In a recent judgment, the European Court of Human Rights (ECtHR) found that the Armenian authorities had violated the procedural limb of Article 3 ECHR (prohibition of torture, inhuman or degrading treatment or punishment) by failing to conduct an ‘effective’ investigation into allegations of torture.
The Applicant had been drafted into the Armenian army and had been performing his military service in the Syunik Region of Armenia. On 29 April 2006, the dead body of a fellow serviceman was found hanging from a tree in a forest near where the applicant was based. The applicant was questioned as part of an investigation into the death and was later arrested and detained on suspicion of murder.
On 21 June 2006, the applicant (detained in Nubarashen detention centre) lodged a complaint with the General Prosecutor’s Office, alleging that he had been beaten and ill-treated during his time in detention. This complaint was forwarded to the same investigator (AK) who was investigating the applicant on suspicion of murder. The investigator dismissed the allegations of ill-treatment, relying on statements of the military police officers involved and a letter from the Head of the isolation facility of the Military Police Department where the applicant had been detained. The applicant’s complaint was dismissed due to a lack of evidence. After exhausting domestic remedies, the applicant brought the matter to the ECtHR. He alleged that by failing to conduct an effective investigation into his complaint, the authorities had violated Article 3 ECHR.

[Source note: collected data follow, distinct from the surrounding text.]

(* ===== verification/PodInjector.v ===== *)
(** * The pod injector (webhook/pod/podinjector.go)

    [Handle] maps an admission request to a response.  Decoding and encoding a Pod are
    parameters; a response is a verdict, or the pair of documents the patch goes between. *)

From S2P Require Import Prelude Ordering GoRuntime GoText CoreV1 BackendApi Endpoints Adapters Overrides.

Inductive Response :=
  | Allowed (reason : string)
  | Denied (reason : string)
  | Patched (original new : string).

Record Request := mkRequest {
  rq_Operation : string;
  rq_Namespace : string;
  rq_Raw : string
}.

Section injector.
Context `{QO : QuantityOps}.
(** [%q] of fmt, and encoding/json at corev1.Pod. *)
Variable quote : string → string.
Variable unmarshal : string → string + Pod.
Variable marshal : Pod → string + string.

(** EngineInjector: the CacheBackends of a namespace, or an error; the registry when wired. *)
Record EngineInjector := mkInjector {
  ei_Reader : string → string + list CacheBackend;
  ei_Registry : option (list KVCacheRuntimeAdapter)
}.

(** ** Which backend owns the pod *)

Inductive Selection :=
  | NoBackend
  | OneBackend (cb : CacheBackend)
  | Ambiguous (names : list string)
  | LookupFailed (err : string).

Definition claims (pod : Pod) (cb : CacheBackend) : bool :=
  negb (bool_decide (matchLabels cb = ∅)) && selectorMatches (matchLabels cb) (p_Labels pod).

Definition selectCacheBackend (h : EngineInjector) (pod : Pod) : Selection :=
  match ei_Reader h (p_Namespace pod) with
  | inl err => LookupFailed ("list CacheBackends in " +:+ p_Namespace pod +:+ ": " +:+ err)
  | inr items =>
      match List.filter (claims pod) (go_sort (λ a b, str_lt (cb_Name a) (cb_Name b)) items) with
      | [] => NoBackend
      | [cb] => OneBackend cb
      | matches => Ambiguous (cb_Name <$> matches)
      end
  end.

Definition ambiguityError (namespace : string) (names : list string) : string :=
  "Pod labels match multiple CacheBackends in namespace " +:+ quote namespace +:+ " (" +:+ Join ", " names +:+
  "); engine admission requires exactly one CacheBackend owner".

(** ** The address to wire *)

Definition effectiveEndpoint (cache : CacheBackend) : string :=
  let managed :=
    match bs_LMCache (cb_Spec cache), cb_StatusRemoteEndpoint cache with
    | Some lm, Some e => if str_eqb (lm_Topology lm) "" then "" else TrimSpace e
    | _, _ => ""
    end in
  match EffectiveRemoteStorage (cb_Spec cache) with
  | Some storage =>
      if str_eqb (rs_Ownership storage) OwnershipExternal then
        let ep := TrimSpace (rs_Endpoint storage) in
        if str_eqb ep "" then ""
        else match ValidateExternalEndpoint quote (rs_Provider storage) (rs_Endpoint storage) with
             | Some _ => ""
             | None => ep
             end
      else managed
  | None => managed
  end.

(** ** Containers by name *)

Definition containerIndexByName (containers : list Container) (name : string) : option nat :=
  fst <$> list_find (λ c, cn_Name c = name) containers.

Definition hasContainer (containers : list Container) (name : string) : bool :=
  bool_decide (is_Some (containerIndexByName containers name)).

Definition removeContainerByName (containers : list Container) (name : string) : list Container :=
  match containerIndexByName containers name with
  | Some i => take i containers ++ drop (S i) containers
  | None => containers
  end.

(** ** Responses *)

Definition injectionStamps : list string :=
  [AnnotationInjectedBy; AnnotationInjectedByUID; AnnotationInjectedGeneration; AnnotationInjectSkipped].

Definition clearStamps (ks : list string) (a : gmap string string) : gmap string string :=
  foldl (λ m k, delete k m) a ks.

Definition failOpen (raw : string) (pod : Pod) (reason : string) : Response :=
  if forallb (λ k, str_eqb (strGet (p_Annotations pod) k) "") injectionStamps then Allowed reason
  else match marshal (set_annotations (clearStamps injectionStamps (p_Annotations pod)) pod) with
       | inl _ => Allowed reason
       | inr new => Patched raw new
       end.

Definition identityStamps : list string :=
  [AnnotationInjectedBy; AnnotationInjectedByUID; AnnotationInjectedGeneration].

Definition skipInjection (raw : string) (pod : Pod) : Response :=
  let a := p_Annotations pod in
  let mutated := set_annotations
    (<[AnnotationInjectSkipped := InjectSkippedReasonSkipAnnotation]> (clearStamps identityStamps a)) pod in
  if str_eqb (strGet a AnnotationInjectSkipped) InjectSkippedReasonSkipAnnotation &&
     forallb (λ k, str_eqb (strGet a k) "") identityStamps
  then Allowed ("skipped via " +:+ AnnotationSkip)
  else match marshal mutated with
       | inl _ => Allowed ("skipped via " +:+ AnnotationSkip)
       | inr new => Patched raw new
       end.

(** ** Injection into a decoded pod owned by [cache] *)

(** The engine container before injection, when overrides apply to it. *)
Definition overrideTarget (adapter : KVCacheRuntimeAdapter) (cache : CacheBackend) (pod : Pod) :
    option (EngineInjectionOverrides * nat * Container) :=
  o ← engineOverridesFor cache;
  i ← overrideTargetIndex (psp_Containers (p_Spec pod)) (ad_EngineContainerName adapter);
  c ← psp_Containers (p_Spec pod) !! i;
  Some (o, i, c).

Definition applyOverrides (target : option (EngineInjectionOverrides * nat * Container)) (spec : PodSpec) : PodSpec :=
  match target with
  | None => spec
  | Some (o, i, pre) =>
      set_containers (alter (λ c,
        let '(args, env) := applyEngineInjectionOverrides (cn_Args pre) (cn_Args c) (cn_Env pre) (cn_Env c) (Some o) in
        set_engine args env c) i (psp_Containers spec)) spec
  end.

(** The engine config and the overrides; events-only leaves the pod alone. *)
Definition injectEngine (adapter : KVCacheRuntimeAdapter) (cache : CacheBackend) (binding : option Binding) (pod : Pod) :
    string + Pod :=
  if IsEventsOnly (cb_Spec cache) then inr pod
  else match ad_InjectEngineConfig adapter (p_Spec pod) binding cache with
       | inl err => inl err
       | inr spec => inr (set_spec (applyOverrides (overrideTarget adapter cache pod) spec) pod)
       end.

(** The kernel-check init container: the webhook replaces, adds or removes it. *)
Definition injectKernelCheck (adapter : KVCacheRuntimeAdapter) (cache : CacheBackend) (pod : Pod) : Pod :=
  let remove := set_spec (set_init (removeContainerByName (psp_InitContainers (p_Spec pod))
                                      LMCacheKernelCheckContainerName) (p_Spec pod)) pod in
  match ad_KernelCheckInitContainer adapter with
  | None => pod
  | Some icp =>
      if IsEventsOnly (cb_Spec cache) then remove
      else match icp cache pod with
           | inl _ => pod
           | inr (Some initC) =>
               let inits := psp_InitContainers (p_Spec pod) in
               let inits := match containerIndexByName inits (cn_Name initC) with
                            | Some i => <[i := initC]> inits
                            | None => inits ++ [initC]
                            end in
               set_spec (set_init inits (p_Spec pod)) pod
           | inr None => remove
           end
  end.

(** The observation sidecar, and whether it was appended. *)
Definition injectSidecar (adapter : KVCacheRuntimeAdapter) (cache : CacheBackend) (pod : Pod) : Pod * bool :=
  match ad_ObservationSidecar adapter cache pod with
  | inr (Some sidecar) =>
      if hasContainer (psp_Containers (p_Spec pod)) (cn_Name sidecar) then (pod, false)
      else (set_spec (set_containers (psp_Containers (p_Spec pod) ++ [sidecar]) (p_Spec pod)) pod, true)
  | _ => (pod, false)
  end.

(** The stamps of a successful injection. *)
Definition stampAnnotations (cache : CacheBackend) (a : gmap string string) : gmap string string :=
  <[AnnotationInjectedGeneration := FormatInt (cb_Generation cache)]>
  (<[AnnotationInjectedByUID := cb_UID cache]>
  (<[AnnotationInjectedBy := cb_Namespace cache +:+ "/" +:+ cb_Name cache]>
  (delete AnnotationInjectSkipped a))).

Definition stampInjected (cache : CacheBackend) (pod : Pod) : Pod :=
  let pod := set_annotations (stampAnnotations cache (p_Annotations pod)) pod in
  match bs_LMCache (cb_Spec cache) with
  | Some lm => if str_eqb (lm_Topology lm) LMCacheTopologyPodLocal
               then set_labels (<[LabelLMCacheMPMetrics := "true"]> (p_Labels pod)) pod else pod
  | None => pod
  end.

(** The wired pod, or the reason it is left unwired. *)
Definition wirePod (h : EngineInjector) (cache : CacheBackend) (pod : Pod) : string + Pod :=
  let spec := cb_Spec cache in
  let runtimeID := ResolveRuntimeID cache in
  match ei_Registry h with
  | None => inl "runtime adapter registry is not configured (fail-open)"
  | Some registry =>
  match Select quote registry runtimeID cache with
  | inl err => inl ("no adapter for runtime=" +:+ quote runtimeID +:+ " backend=" +:+ quote (bs_Type spec) +:+ " (fail-open): " +:+ err)
  | inr adapter =>
  let typed := match bs_LMCache spec with
               | Some lm => if str_eqb (lm_Topology lm) "" then None else Some (lm_Topology lm)
               | None => None
               end in
  let compat : goError :=
    match typed, ad_ValidateMPEnginePod adapter with
    | None, _ => None
    | Some topology, None => Some ("runtime=" +:+ quote runtimeID +:+ " adapter does not implement typed LMCache topology=" +:+
        quote topology +:+ " (fail-open, no injection)")
    | Some _, Some validate =>
        err ← validate pod cache; Some ("typed LMCache MP compatibility check failed (fail-open): " +:+ err)
    end in
  match compat with
  | Some reason => inl reason
  | None =>
  let storage := EffectiveRemoteStorage spec in
  match ProtocolFor quote storage with
  | inl err => inl ("unsupported remote-storage provider (fail-open): " +:+ err)
  | inr protocol =>
  let binding := BindingFor storage protocol (effectiveEndpoint cache) in
  if negb (ad_SupportsBinding adapter binding) then
    inl ("adapter does not support remote-storage protocol " +:+ quote protocol +:+ " (fail-open)")
  else if match binding with Some b => str_eqb (b_Endpoint b) "" | None => false end && negb (IsEventsOnly spec) then
    let '(missingField, extra) :=
      match storage with
      | Some s =>
          if str_eqb (rs_Ownership s) OwnershipExternal then
            ("spec.remoteStorage.endpoint",
             match ValidateExternalEndpoint quote (rs_Provider s) (rs_Endpoint s) with Some err => ": " +:+ err | None => "" end)
          else ("status.remoteStorage.endpoint", "")
      | None => ("status.remoteStorage.endpoint", "")
      end in
    inl ("CacheBackend " +:+ missingField +:+ " not usable" +:+ extra +:+ " (fail-open)")
  else
  match injectEngine adapter cache binding pod with
  | inl err => inl ("adapter rejected pod (fail-open): " +:+ err)
  | inr mutated =>
      let '(mutated, appended) := injectSidecar adapter cache (injectKernelCheck adapter cache mutated) in
      if IsEventsOnly spec && negb appended then
        inl "events-only: no subscriber configured (fail-open, no wiring)"
      else inr (stampInjected cache mutated)
  end end end end end.

(** ** The handler *)

Definition Handle (h : EngineInjector) (req : Request) : Response :=
  if str_eqb (rq_Operation req) "" then Allowed "no operation"
  else match unmarshal (rq_Raw req) with
  | inl err => Allowed ("decode failed (fail-open): " +:+ err)
  | inr pod0 =>
      let pod := if str_eqb (p_Namespace pod0) "" then
                   mkPod (rq_Namespace req) (p_Name pod0) (p_UID pod0) (p_Labels pod0) (p_Annotations pod0) (p_Spec pod0)
                 else pod0 in
      if SkipAnnotationOptsOut (strGet (p_Annotations pod) AnnotationSkip) then skipInjection (rq_Raw req) pod
      else match selectCacheBackend h pod with
      | Ambiguous names => Denied (ambiguityError (p_Namespace pod) names)
      | LookupFailed err => failOpen (rq_Raw req) pod ("backend lookup failed (fail-open): " +:+ err)
      | NoBackend => failOpen (rq_Raw req) pod "no matching CacheBackend"
      | OneBackend cache =>
          match wirePod h cache pod with
          | inl reason => failOpen (rq_Raw req) pod reason
          | inr mutated =>
              match marshal mutated with
              | inl err => Allowed ("re-encode failed (fail-open): " +:+ err)
              | inr new => Patched (rq_Raw req) new
              end
          end
      end
  end.
End injector.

After finding the claim admissible, the ECtHR went on to consider its merits. First, the Court outlined the general principles. The Court reiterated that where an individual raises an arguable claim of ill-treatment in breach of Article 3, that provision must be considered in conjunction with the State’s obligations under Article 1 ECHR to “secure to everyone within their jurisdiction the rights and freedoms defined in … [the] Convention”. This requires an effective official investigation. The ECtHR went on to hold that such an investigation must be ‘thorough’ and that ‘serious attempts’ must be made by the authorities to determine what happened. In particular, ‘They [authorities] must take all reasonable steps available to them to secure the evidence concerning the incident, including eyewitness testimony, forensic evidence, and so on.’ Finally, the Court reiterated that any investigation must be independent, both institutionally and practically.
Next, the Court considered the circumstances of the particular case. The Court found that, in the present case, the applicant had made an arguable claim of ill-treatment. As an inquiry had been made into the allegations, the issue for the Court was whether this inquiry could be considered ‘effective’ under Article 3 ECHR. Firstly, the ECtHR condemned the fact that the applicant’s allegations had been forwarded to the very same investigator who was investigating the applicant on suspicion of murder. Indeed, ‘the Court cannot consider such an investigation to satisfy the requirement of independence.’ The Court also condemned the investigator’s lack of reasoning in refusing to initiate criminal proceedings. It was not clear why the evidence of the police officers was given more weight than that of the applicant.
In addition, aside from questioning the military police officers involved (three months after the complaint), no other measures were taken in relation to the applicant’s complaint. The investigator merely relied on the police officers’ statements and letter from the head of the isolation facility finding no bodily injuries. As such, it was held that the authorities had failed to react to the applicant’s complaint promptly and diligently. Moreover, the authorities did not order a medical examination or seek to obtain any further evidence, nor even interview the applicant. In light of the above, the ECtHR found that the authorities had failed to conduct an effective investigation into the complaints, violating the procedural limb of Article 3 ECHR.
This judgment is a powerful reminder by the Court of States’ positive obligations under the Convention and Article 3 in particular. Too often, States consider that by announcing an ‘investigation’ they have fulfilled their duties. More often than not, such ‘investigations’ are used by authorities as a way of covering up human rights abuses. Here, the Court has reminded States that such token investigations are not enough.